(** Lowry reagent, 50 mL over a threshold of 10, expired on 2025-01-01. *)
Definition lowry : StreamlitApp.Reagent :=
  StreamlitApp.mkReagent 1 "Lowry reagent" None None "Shelf 2" 50 "mL"
    (Some (mkDate 2025 1 1)) 10.

(** ** Dates *)

Lemma date_ltb_spec (d1 d2 : date) : date_ltb d1 d2 = true <-> date_lt d1 d2.
Proof.
  unfold date_ltb, date_lt.
  rewrite !orb_true_iff, !andb_true_iff, !orb_true_iff, !andb_true_iff.
  rewrite !Z.ltb_lt, !Z.eqb_eq. tauto.
Qed.

Lemma date_lt_irrefl (d : date) : ~ date_lt d d.
Proof. unfold date_lt. lia. Qed.

Lemma date_lt_trans (a b c : date) : date_lt a b -> date_lt b c -> date_lt a c.
Proof. unfold date_lt. lia. Qed.

Lemma date_eqb_spec (d1 d2 : date) : date_eqb d1 d2 = true <-> d1 = d2.
Proof.
  destruct d1 as [y1 m1 a1], d2 as [y2 m2 a2]. unfold date_eqb. simpl.
  rewrite !andb_true_iff, !Z.eqb_eq. split.
  - intros [[-> ->] ->]. reflexivity.
  - intros H. injection H as -> -> ->. auto.
Qed.

(** ** Text primitives on examples *)

Example strip_examples :
  Text.strip "  NaCl  " = "NaCl" /\
  Text.strip "   " = "" /\
  Text.strip "sodium chloride" = "sodium chloride" /\
  Text.strip "nan" = "nan" /\
  Text.lower "NaCl 99%" = "nacl 99%".
Proof. repeat split. Qed.

Example substring_examples :
  Text.substring_nocase "nacl" "Pure NaCl, 99%" = true /\
  Text.substring_nocase "kcl" "Pure NaCl, 99%" = false /\
  Text.substring_nocase "" "" = true.
Proof. repeat split. Qed.

Example like_examples :
  App.like "%a_c%" "xxABCxx" = true /\
  App.like "%a_c%" "xxACxx" = false /\
  App.like "%%" "" = true /\
  App.like "nacl" "NaCl" = true /\
  App.like "nacl" "NaCl " = false.
Proof. repeat split. Qed.

Example re_examples :
  option_map (fun re => SampleRe.re_search re "NaCl")
             (SampleRe.re_compile "a.l") = Some true /\
  option_map (fun re => SampleRe.re_search re "NaCl")
             (SampleRe.re_compile "ACL") = Some true /\
  option_map (fun re => SampleRe.re_search re "NaCl")
             (SampleRe.re_compile "a.c") = Some false.
Proof. repeat split. Qed.

(** White space beyond ASCII is stripped as well: the no-break space,
    the ideographic space U+3000, the line separator U+2028; a letter
    with an accent is not. *)
Example strip_unicode_examples :
  Text.strip nbsp = "" /\
  Text.strip (nbsp ++ "NaCl" ++ nbsp ++ " ") = "NaCl" /\
  Text.strip (String "227" (String "128" (String "128" "Item"))) = "Item" /\
  Text.strip ("Item" ++ String "226" (String "128" (String "168" "")))
  = "Item" /\
  Text.strip (String "195" (String "137" "ther"))
  = String "195" (String "137" "ther") /\
  Text.is_ascii "Item" = true /\
  Text.is_ascii nbsp = false.
Proof. vm_compute. repeat split. Qed.

(** ** Floats *)

(** 1.0 - 0.3 is the double 0.7, not the exact difference of the two
    doubles; 100 - 95 and 5 - 10 are exact; the least positive double
    minus its half is zero. *)
Example float_sub_examples :
  Float.sub 1 (5404319552844595 # 18014398509481984)
  = (3152519739159347 # 4503599627370496)%Q /\
  (1 - (5404319552844595 # 18014398509481984)
   == 12610078956637389 # 18014398509481984)%Q /\
  Float.sub 100 95 = 5%Q /\
  Float.sub 5 10 = (-5 # 1)%Q /\
  Float.sub (1 # Z.to_pos (2 ^ 1074)) (1 # Z.to_pos (2 ^ 1075)) = 0%Q.
Proof. vm_compute. repeat split. Qed.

BRIEF:
Where the word "double" appears in a line of the entries, copy that line.

FINAL ANSWER:
(** 1.0 - 0.3 is the double 0.7, not the exact difference of the two
    doubles; 100 - 95 and 5 - 10 are exact; the least positive double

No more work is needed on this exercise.